The piece was about three NHL players, Olie Kolzig, Scott Mellanby and Byron Dafoe (all since retired), who had children on the spectrum and their efforts to raise awareness. The players recounted their individual stories about how autism had entered their lives, bringing with it a world of confusion and fear. They had found each other through word-of-mouth, and leaned on each other for information and resources as they struggled with the question of what to do.
When I interviewed the players, one of them gave me a quote which came back to me when I finally sat at the keyboard to write something this morning. Even though I can’t remember which of the players said it, the quote is seared on my brain.
If you don’t know someone dealing with autism, you will soon.

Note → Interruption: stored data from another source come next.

(* ===== verification/CommitBuffers.v ===== *)
(** * What buffering an operation does to a transaction

    Every operation of a write transaction, run on a session, appends writes to the
    buffer under version ids issued on the spot, adds preconditions only on what it
    writes, and leaves the shared stores and the log alone.  [Buffering] is that promise;
    each operation discharges it, and the interleavings of [CommitRaces] rest on it. *)

From S2P Require Import Prelude.
From S2P Require Import SliceOps.
From S2P Require Import Bytes.
From S2P Require Import Errors.
From S2P Require Import Hlc.
From S2P Require Import Temporal.
From S2P Require Import Ids.
From S2P Require Import Interning.
From S2P Require Import Property.
From S2P Require Import PropMap.
From S2P Require Import Namespaces.
From S2P Require Import Provenance.
From S2P Require Import Delta.
From S2P Require Import History.
From S2P Require Import Slices.
From S2P Require Import HistoryFacts.
From S2P Require Import TxFrames.
From S2P Require Import TemporalIndex.
From S2P Require Import Csr.
From S2P Require Import CurrentIndex.
From S2P Require Import CurrentLaws.
From S2P Require Import CurrentStore.
From S2P Require Import IndexedHistory.
From S2P Require Import Transactions.
From S2P Require Import Commit.
From S2P Require Import CommitLaws.
From S2P Require Import CommitEffect.


From S2P Require Import CommitHeads.

Section Buffering.
Import Commit Tx WriteBuf.
Context {St : Type} `{Interner St}.
Variable iter : PropMap.PropertyMap -> list (Z * PropertyValue).
Abbreviation Session := (Session (St := St)).
Implicit Types s : Session.

Definition writes s : list BufferedWrite := operations (buffer (tx s)).

(** [m] issues at most [n] version ids; the ids of [av] are at hand, the targets of [ts]
    are written already. *)
Definition buffered {A} (n : Z) (av : list VersionId) (ts : list CasTarget) (m : SM Session Error A) : Prop :=
  forall s s' r, 0 <= gen (db s) -> gen (db s) + n <= 2 ^ 62 -> m s = (s', r) ->
  gen (db s) <= gen (db s') <= gen (db s) + n /\ same_stores (db s) (db s') /\
  exists new added, writes s' = writes s ++ new /\ cas_preconditions (tx s') = cas_preconditions (tx s) ++ added /\
    (forall v, v ∈ omap version_of new -> v ∈ av \/ gen (db s) <= v < gen (db s')) /\
    (forall p, p ∈ added -> target p ∈ ts \/ target p ∈ target_of <$> new).

Lemma buffered_bind {A B} n1 n2 av ts (m : SM Session Error A) (f : A -> SM Session Error B) :
  0 <= n2 -> buffered n1 av ts m -> (forall a, buffered n2 av ts (f a)) -> buffered (n1 + n2) av ts (m ≫= f).
Proof.
  intros Hn Hm Hf s s' r H0 Hs. unfold mbind, sm_bind. destruct (m s) as [s1 r1] eqn:E1.
  destruct (Hm s s1 r1 H0 ltac:(lia) E1) as (Hg1 & Hst1 & new1 & add1 & Hw1 & Hp1 & Hv1 & Ht1).
  destruct r1 as [a|e|]; cycle 1.
  1-2: intros [= <- <-]; split; [lia|]; split; [done|]; by exists new1, add1.
  intros E2. destruct (Hf a s1 s' r ltac:(lia) ltac:(lia) E2) as (Hg2 & Hst2 & new2 & add2 & Hw2 & Hp2 & Hv2 & Ht2).
  split; [lia|]. split; [by etrans|]. exists (new1 ++ new2), (add1 ++ add2). split_and!.
  - by rewrite Hw2, Hw1, app_assoc.
  - by rewrite Hp2, Hp1, app_assoc.
  - intros v. rewrite omap_app, elem_of_app. intros [Hv|Hv]; [destruct (Hv1 v Hv) as [?|?]|destruct (Hv2 v Hv) as [?|?]]; try (by left); right; lia.
  - intros p [Hp|Hp]%elem_of_app; [destruct (Ht1 p Hp) as [?|?]|destruct (Ht2 p Hp) as [?|?]]; try (by left); right;
      rewrite fmap_app; apply elem_of_app; auto.
Qed.
Lemma buffered_more {A} n n' av ts (m : SM Session Error A) : n <= n' -> buffered n [] [] m -> buffered n' av ts m.
Proof.
  intros Hn Hm s s' r H0 Hs E. destruct (Hm s s' r H0 ltac:(lia) E) as (? & ? & new & add & ? & ? & Hv & Ht). split; [lia|]. split; [done|].
  exists new, add. split_and!; [done..| |]; [intros v Hin; destruct (Hv v Hin) as [?%not_elem_of_nil|?]|intros p Hin; destruct (Ht p Hin) as [?%not_elem_of_nil|?]]; auto; done.
Qed.

(** Steps that change neither the generator, nor the stores, nor the writes, nor the
    preconditions. *)
Definition silent s s' : Prop :=
  gen (db s') = gen (db s) /\ same_stores (db s) (db s') /\ writes s' = writes s /\ cas_preconditions (tx s') = cas_preconditions (tx s).
#[local] Instance silent_refl : Reflexive silent. Proof. by intros s. Qed.
#[local] Instance silent_trans : Transitive silent.
Proof. intros a b c (?&?&?&?) (?&?&?&?). split_and!; try congruence. by etrans. Qed.
Lemma buffered_silent {A} av ts (m : SM Session Error A) : moves silent m -> buffered 0 av ts m.
Proof.
  intros Hm s s' r H0 _ E. specialize (Hm s). rewrite E in Hm. destruct Hm as (Hg & Hst & Hw & Hp). simpl in *. rewrite Hg.
  split; [lia|]. split; [done|]. exists [], []. rewrite !app_nil_r. split_and!; [done..| |]; by intros ? ?%not_elem_of_nil.
Qed.
Lemma buffered_then {A B} n av ts (m : SM Session Error A) (f : A -> SM Session Error B) :
  0 <= n -> moves silent m -> (forall a, buffered n av ts (f a)) -> buffered n av ts (m ≫= f).
Proof. intros Hn Hm Hf. apply (buffered_bind 0 n); [done|by apply buffered_silent|done]. Qed.

Lemma buffered_next {B} n av ts (f : VersionId -> SM Session Error B) :
  0 <= n -> (forall v, buffered n (v :: av) ts (f v)) -> buffered (1 + n) av ts (on_db Db.next_version_id ≫= f).
Proof.
  intros Hn Hf s s' r H0 Hs. unfold mbind, sm_bind, on_db. rewrite next_issue by lia. intros E.
  match type of E with f ?v ?s1 = _ => destruct (Hf v s1 s' r ltac:(cbn; lia) ltac:(cbn; lia) E) as (Hg & Hst & new & add & Hw & Hp & Hv & Ht) end. cbn in Hg, Hw, Hp. split; [lia|].
  split; [exact Hst|]. exists new, add. split_and!; [done..| |done]. intros v Hin. destruct (Hv v Hin) as [[->|?]%elem_of_cons|Hr]; [right; lia|by left|].
  cbn in Hr. right. lia.
Qed.
Lemma buffered_add {B} n av ts w (f : unit -> SM Session Error B) :
  0 <= n -> (forall v, version_of w = Some v -> v ∈ av) -> (forall u, buffered n av (target_of w :: ts) (f u)) ->
  buffered n av ts (buffer_add w ≫= f).
Proof.
  intros Hn Hw Hf s s' r H0 Hs. unfold mbind, sm_bind, buffer_add, WriteBuf.add. case_goal; [intros [= <- <-]; cbn|intros E].
  - split; [lia|]. split; [done|]. exists [], []. unfold writes. simpl. rewrite !app_nil_r. split_and!; [done..| |]; by intros ? ?%not_elem_of_nil.
  - match type of E with f ?u ?s1 = _ => destruct (Hf u s1 s' r ltac:(cbn; lia) ltac:(cbn; lia) E) as (Hg & Hst & new & add & Hnew & Hp & Hv & Ht) end.
    cbn in Hg, Hp. split; [lia|]. split; [exact Hst|]. exists (w :: new), add. split_and!.
    + rewrite Hnew. unfold writes. simpl. by rewrite <- app_assoc.
    + exact Hp.
    + intros v Hin. apply list_elem_of_omap in Hin as (w' & [->|Hw']%elem_of_cons & Hv'); [left; by apply Hw|].
      apply Hv. apply list_elem_of_omap. by exists w'.
    + intros p Hin. rewrite fmap_cons, elem_of_cons. destruct (Ht p Hin) as [[->|?]%elem_of_cons|?]; auto.
Qed.
Lemma buffered_last n av ts w : 0 <= n -> (forall v, version_of w = Some v -> v ∈ av) -> buffered n av ts (buffer_add w).
Proof.
  intros Hn Hw s s' r H0 Hs E. refine (buffered_add n av ts w (fun _ => mret tt) Hn Hw _ s s' r H0 Hs _).
  - intros u. apply (buffered_more 0); [done|]. apply buffered_silent, moves_ret. typeclasses eauto.
  - unfold mbind, sm_bind. rewrite E. destruct r as [[]|e|]; done.
Qed.
Lemma buffered_push {B} n av ts p (f : unit -> SM Session Error B) :
  0 <= n -> target p ∈ ts -> (forall u, buffered n av ts (f u)) -> buffered n av ts (on_tx (push_precondition p) ≫= f).
Proof.
  intros Hn Hp Hf s s' r H0 Hs E.
  match type of E with (_ ≫= f) _ = _ => destruct (Hf tt (mkSession (interner s) (db s) (push_precondition p (tx s))) s' r H0 Hs E) as (Hg & Hst & new & add & Hw & Ha & Hv & Ht) end.
  split; [exact Hg|]. split; [exact Hst|]. exists new, (p :: add). split_and!; [exact Hw| |exact Hv|].
  - rewrite Ha. simpl. by rewrite <- app_assoc.
  - intros q [->|Hq]%elem_of_cons; [by left|by apply Ht].
Qed.

(** ** The operations *)
Lemma interner_silent {A} (m : SM St Error A) : moves silent (on_interner (A := A) m).
Proof. intros s. unfold on_interner. by destruct (m _). Qed.
Lemma session_silent : moves silent get_session. Proof. intros s. reflexivity. Qed.
Lemma mark_silent ps : moves silent (mark_vectors ps).
Proof. intros s. unfold mark_vectors, on_tx. simpl. by case_match. Qed.
Lemma node_id_silent : moves silent (on_db Db.next_node_id).
Proof. intros s. unfold on_db, Db.next_node_id. by destruct (Id.next _). Qed.
Lemma edge_id_silent : moves silent (on_db Db.next_edge_id).
Proof. intros s. unfold on_db, Db.next_edge_id. by destruct (Id.next _). Qed.
#[local] Hint Resolve interner_silent session_silent mark_silent node_id_silent edge_id_silent : frames.
Ltac silent := unfold require_active, reject_reserved_keys, reject_reserved_key, own_node, own_edge, valid_from_of, check_node_valid_from,
  check_edge_valid_from, merge, restamp, intern, ns_check, with_entries, without_key; frame.

Ltac buffer_step := match goal with
  | |- buffered _ _ _ (mbind _ (on_db Db.next_version_id)) => apply (buffered_next 0); [lia|intros ?]
  | |- buffered _ _ _ (mbind _ (buffer_add _)) => apply buffered_add; [lia|intros ? [= <-]; set_solver|intros ?]
  | |- buffered _ _ _ (mbind _ (on_tx (push_precondition _))) => apply buffered_push; [lia|set_solver|intros ?]
  | |- buffered _ _ _ (buffer_add _) => apply buffered_last; [lia|intros ? [= <-]; set_solver]
  | |- buffered _ _ _ (mbind _ _) => apply buffered_then; [lia|solve [silent]|intros ?]
  | |- buffered _ _ _ (if ?b then _ else _) => destruct b
  | |- buffered _ _ _ (match ?b with _ => _ end) => destruct b
  | |- buffered _ _ _ _ => apply (buffered_more 0); [lia|apply buffered_silent; solve [silent]]
  end.

(** What an operation of a write transaction promises to the transactions it runs
    beside. *)
Class Buffering {A} (m : SM Session Error A) : Prop := buffering_ok : buffered 1 [] [] m.

#[export] Instance create_node_buffers now label props o : Buffering (create_node_with_options iter now label props o).
Proof. unfold Buffering, create_node_with_options. repeat buffer_step. Qed.
#[export] Instance create_edge_buffers now src dst label props o : Buffering (create_edge_with_options iter now src dst label props o).
Proof. unfold Buffering, create_edge_with_options. repeat buffer_step. Qed.
#[export] Instance cas_node_buffers now id expected props l f o : Buffering (cas_node_impl iter now id expected props l f o).
Proof. unfold Buffering, cas_node_impl. repeat buffer_step. Qed.
#[export] Instance cas_edge_buffers now id expected props o : Buffering (cas_edge_impl iter now id expected props o).
Proof. unfold Buffering, cas_edge_impl. repeat buffer_step. Qed.
#[export] Instance claim_buffers now id expected ok uk owner until props o :
  Buffering (claim_with_lease_impl iter now id expected ok uk owner until props o).
Proof. unfold Buffering, claim_with_lease_impl. do 3 buffer_step. apply cas_node_buffers. Qed.
#[export] Instance claim_fenced_buffers ln now id expected ok uk fk owner ttl nf props o :
  Buffering (claim_with_lease_fenced_impl iter ln now id expected ok uk fk owner ttl nf props o).
Proof. unfold Buffering, claim_with_lease_fenced_impl. do 4 buffer_step. apply cas_node_buffers. Qed.
#[export] Instance update_node_buffers now id props o : Buffering (update_node_with_options iter now id props o).
Proof. unfold Buffering, update_node_with_options. repeat buffer_step. Qed.
#[export] Instance update_edge_buffers now id props o : Buffering (update_edge_with_options iter now id props o).
Proof. unfold Buffering, update_edge_with_options. repeat buffer_step. Qed.
#[export] Instance replace_node_buffers now id label props o : Buffering (replace_node_with_options iter now id label props o).
Proof. unfold Buffering, replace_node_with_options, buffer_node_replace. repeat buffer_step. Qed.
#[export] Instance replace_edge_buffers now id props o : Buffering (replace_edge_with_options iter now id props o).
Proof. unfold Buffering, replace_edge_with_options, buffer_edge_replace. repeat buffer_step. Qed.
#[export] Instance remove_node_property_buffers now id key : Buffering (remove_node_property now id key).
Proof. unfold Buffering, remove_node_property, buffer_node_replace. repeat buffer_step. Qed.
#[export] Instance remove_edge_property_buffers now id key : Buffering (remove_edge_property now id key).
Proof. unfold Buffering, remove_edge_property, buffer_edge_replace. repeat buffer_step. Qed.
Lemma delete_node_buffered now id o : buffered 0 [] [] (delete_node_with_options now id o).
Proof. unfold delete_node_with_options. repeat buffer_step. Qed.
Lemma delete_edge_buffered now id o : buffered 0 [] [] (delete_edge_with_options now id o).
Proof. unfold delete_edge_with_options. repeat buffer_step. Qed.
#[export] Instance delete_node_buffers now id o : Buffering (delete_node_with_options now id o).
Proof. eapply buffered_more; [|apply delete_node_buffered]; lia. Qed.
#[export] Instance delete_edge_buffers now id o : Buffering (delete_edge_with_options now id o).
Proof. eapply buffered_more; [|apply delete_edge_buffered]; lia. Qed.
Lemma delete_edges_buffered o es : forall now, buffered 0 [] [] (delete_edges now es o).
Proof.
  induction es as [|e es IH]; intros [|n now]; simpl; try (apply buffered_silent; frame; fail).
  apply (buffered_bind 0 0); [lia|apply delete_edge_buffered|intros _; apply IH].
Qed.
#[export] Instance cascade_buffers now id o : Buffering (delete_node_cascade_with_options now id o).
Proof.
  unfold Buffering, delete_node_cascade_with_options. do 5 buffer_step.
  apply (buffered_bind 0 1); [lia|apply delete_edges_buffered|intros now']. destruct now'; [repeat buffer_step|apply delete_node_buffers].
Qed.
#[export] Instance retract_node_buffers now id vt p : Buffering (retract_node_with_provenance now id vt p).
Proof. unfold Buffering, retract_node_with_provenance. repeat buffer_step. Qed.
#[export] Instance retract_edge_buffers now id vt p : Buffering (retract_edge_with_provenance now id vt p).
Proof. unfold Buffering, retract_edge_with_provenance. repeat buffer_step. Qed.
End Buffering.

Six years later, and that quote rings truer than ever. When I talk to people about Ryan and our family, I am no longer met with confused stares. It seems everyone has a nephew, a cousin, a neighbor that has been touched by autism.
I suppose this means that awareness is working, and yet it leaves me profoundly sad. I know what an emotional struggle autism has been for our family, and Ryan is mildly affected. Since the day Ryan was first diagnosed, with PDD-NOS just past the age of two, autism has been a constant in our lives, almost like another family member.
I wonder if there will ever be a day when I go a whole 24 hours without thinking about autism. I don’t think I’ve had one in the near decade since that diagnosis.
Awareness is critical so that kids like Ryan — and especially those more profoundly affected — can find their place in the world with the support systems they need. A few years ago I wore the puzzle piece pin around the office on the first World Autism Awareness Day. I received a lot of questions as to what it meant. I will wear that pin again today and in doubt I’ll face many questions.
That is progress, and yet, I wish it weren’t the case.
There is one more quote from that article that has stuck with me. Recalling reaching out to Mellanby for advice upon receiving the diagnosis, Dafoe remembered being told “you’re in for a rough ride,” that there was no magic pill, no magic cure.
That quote, too, still rings true, but six years later and I think we have a much better toolkit to offer families of the newly diagnosed.
That too is awareness at work.
I certainly don’t celebrate this day, but I hope the awareness it helps build can make life a little smoother for all our children.